### Task goal
Retype, word for word, every line of the records below starting at the one that contains "Theorem tx_rx_roundtrip g" and ending at the one that contains "destruct (good_run _ _ _ s1 (good_to_rx"; include both of those lines and nothing more.

### Provided information
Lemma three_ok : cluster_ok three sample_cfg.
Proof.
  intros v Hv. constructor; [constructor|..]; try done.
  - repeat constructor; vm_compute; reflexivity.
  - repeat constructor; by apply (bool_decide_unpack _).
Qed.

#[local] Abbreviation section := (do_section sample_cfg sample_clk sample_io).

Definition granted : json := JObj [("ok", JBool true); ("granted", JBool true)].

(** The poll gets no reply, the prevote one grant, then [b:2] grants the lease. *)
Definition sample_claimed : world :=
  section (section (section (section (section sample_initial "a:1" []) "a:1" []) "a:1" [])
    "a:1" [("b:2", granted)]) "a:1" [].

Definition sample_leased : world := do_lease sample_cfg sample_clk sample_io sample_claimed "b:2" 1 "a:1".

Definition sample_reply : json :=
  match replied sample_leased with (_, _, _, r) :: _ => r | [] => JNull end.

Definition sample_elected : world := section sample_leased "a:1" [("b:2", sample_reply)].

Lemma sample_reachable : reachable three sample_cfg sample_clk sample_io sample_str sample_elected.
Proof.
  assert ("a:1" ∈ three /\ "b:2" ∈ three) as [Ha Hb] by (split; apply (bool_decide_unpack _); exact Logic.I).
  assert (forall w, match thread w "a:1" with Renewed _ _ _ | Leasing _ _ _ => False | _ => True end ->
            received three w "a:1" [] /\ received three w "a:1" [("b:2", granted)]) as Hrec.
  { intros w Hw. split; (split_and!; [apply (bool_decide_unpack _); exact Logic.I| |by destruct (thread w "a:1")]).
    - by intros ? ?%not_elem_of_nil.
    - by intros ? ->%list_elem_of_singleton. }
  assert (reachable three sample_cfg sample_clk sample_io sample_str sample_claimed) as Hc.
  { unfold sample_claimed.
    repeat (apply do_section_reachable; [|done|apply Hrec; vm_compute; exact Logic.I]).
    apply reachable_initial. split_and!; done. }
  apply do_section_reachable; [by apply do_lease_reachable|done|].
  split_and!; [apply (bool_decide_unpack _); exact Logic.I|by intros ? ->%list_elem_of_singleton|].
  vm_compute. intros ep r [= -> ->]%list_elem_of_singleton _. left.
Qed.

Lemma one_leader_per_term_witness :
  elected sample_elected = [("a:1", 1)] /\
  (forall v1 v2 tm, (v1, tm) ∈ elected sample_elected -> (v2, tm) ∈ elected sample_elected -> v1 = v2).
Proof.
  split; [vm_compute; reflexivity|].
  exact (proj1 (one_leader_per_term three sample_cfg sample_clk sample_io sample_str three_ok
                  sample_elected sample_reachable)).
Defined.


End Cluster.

* * *

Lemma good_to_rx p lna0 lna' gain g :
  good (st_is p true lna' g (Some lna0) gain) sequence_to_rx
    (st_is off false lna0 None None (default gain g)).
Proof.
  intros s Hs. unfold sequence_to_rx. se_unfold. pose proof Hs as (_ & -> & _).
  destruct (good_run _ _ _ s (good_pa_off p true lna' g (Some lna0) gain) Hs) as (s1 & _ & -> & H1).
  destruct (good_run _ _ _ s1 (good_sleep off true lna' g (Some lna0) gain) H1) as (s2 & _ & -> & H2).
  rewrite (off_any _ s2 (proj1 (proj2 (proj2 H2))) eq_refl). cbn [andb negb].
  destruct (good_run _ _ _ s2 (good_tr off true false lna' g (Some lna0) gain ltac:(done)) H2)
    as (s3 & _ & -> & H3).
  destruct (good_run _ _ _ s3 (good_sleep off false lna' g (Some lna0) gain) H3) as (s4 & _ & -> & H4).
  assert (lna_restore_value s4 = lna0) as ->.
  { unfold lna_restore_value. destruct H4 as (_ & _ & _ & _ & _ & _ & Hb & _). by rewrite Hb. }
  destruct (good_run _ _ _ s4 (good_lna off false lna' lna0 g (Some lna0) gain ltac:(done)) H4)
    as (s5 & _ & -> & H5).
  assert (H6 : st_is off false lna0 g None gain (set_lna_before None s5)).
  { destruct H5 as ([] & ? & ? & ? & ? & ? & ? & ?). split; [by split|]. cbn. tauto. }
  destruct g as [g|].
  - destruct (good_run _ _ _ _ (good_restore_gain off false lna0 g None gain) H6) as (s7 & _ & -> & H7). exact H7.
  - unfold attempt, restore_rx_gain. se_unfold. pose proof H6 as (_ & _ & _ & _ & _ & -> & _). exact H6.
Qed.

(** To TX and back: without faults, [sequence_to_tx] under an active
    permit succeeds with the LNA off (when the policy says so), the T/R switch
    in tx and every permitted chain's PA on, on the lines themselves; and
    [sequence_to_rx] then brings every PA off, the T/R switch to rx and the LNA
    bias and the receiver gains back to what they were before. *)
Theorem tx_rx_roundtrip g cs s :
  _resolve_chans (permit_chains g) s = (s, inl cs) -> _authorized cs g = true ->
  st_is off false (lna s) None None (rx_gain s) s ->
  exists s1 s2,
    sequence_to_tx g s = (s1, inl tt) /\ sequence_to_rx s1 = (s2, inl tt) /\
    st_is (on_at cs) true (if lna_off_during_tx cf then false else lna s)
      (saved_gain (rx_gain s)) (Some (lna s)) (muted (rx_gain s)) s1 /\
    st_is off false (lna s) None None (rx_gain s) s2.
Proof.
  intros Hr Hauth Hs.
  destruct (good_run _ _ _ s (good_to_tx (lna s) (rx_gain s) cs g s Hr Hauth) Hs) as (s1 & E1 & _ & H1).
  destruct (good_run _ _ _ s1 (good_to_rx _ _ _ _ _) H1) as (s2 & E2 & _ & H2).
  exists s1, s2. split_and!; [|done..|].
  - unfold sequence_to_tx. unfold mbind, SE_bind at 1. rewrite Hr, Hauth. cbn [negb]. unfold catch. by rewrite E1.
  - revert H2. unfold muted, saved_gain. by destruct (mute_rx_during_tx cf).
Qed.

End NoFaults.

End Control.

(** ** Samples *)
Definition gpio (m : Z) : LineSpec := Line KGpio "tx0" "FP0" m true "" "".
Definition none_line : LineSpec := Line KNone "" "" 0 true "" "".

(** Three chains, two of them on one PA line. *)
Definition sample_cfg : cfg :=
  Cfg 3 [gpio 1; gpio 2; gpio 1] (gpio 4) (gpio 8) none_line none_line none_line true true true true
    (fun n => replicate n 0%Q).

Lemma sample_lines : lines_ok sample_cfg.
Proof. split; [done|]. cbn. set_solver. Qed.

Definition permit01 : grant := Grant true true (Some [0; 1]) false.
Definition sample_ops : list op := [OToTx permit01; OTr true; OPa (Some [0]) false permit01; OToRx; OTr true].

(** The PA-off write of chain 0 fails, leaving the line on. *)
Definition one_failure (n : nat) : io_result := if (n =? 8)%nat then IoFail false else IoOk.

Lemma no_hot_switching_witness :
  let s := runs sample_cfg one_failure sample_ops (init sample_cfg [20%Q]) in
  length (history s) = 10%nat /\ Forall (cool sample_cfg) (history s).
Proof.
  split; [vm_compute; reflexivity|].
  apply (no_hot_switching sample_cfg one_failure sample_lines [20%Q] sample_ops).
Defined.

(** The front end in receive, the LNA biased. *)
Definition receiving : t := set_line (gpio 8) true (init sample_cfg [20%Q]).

### Response to this exercise
Theorem tx_rx_roundtrip g cs s :
  _resolve_chans (permit_chains g) s = (s, inl cs) -> _authorized cs g = true ->
  st_is off false (lna s) None None (rx_gain s) s ->
  exists s1 s2,
    sequence_to_tx g s = (s1, inl tt) /\ sequence_to_rx s1 = (s2, inl tt) /\
    st_is (on_at cs) true (if lna_off_during_tx cf then false else lna s)
      (saved_gain (rx_gain s)) (Some (lna s)) (muted (rx_gain s)) s1 /\
    st_is off false (lna s) None None (rx_gain s) s2.
Proof.
  intros Hr Hauth Hs.
  destruct (good_run _ _ _ s (good_to_tx (lna s) (rx_gain s) cs g s Hr Hauth) Hs) as (s1 & E1 & _ & H1).
  destruct (good_run _ _ _ s1 (good_to_rx _ _ _ _ _) H1) as (s2 & E2 & _ & H2).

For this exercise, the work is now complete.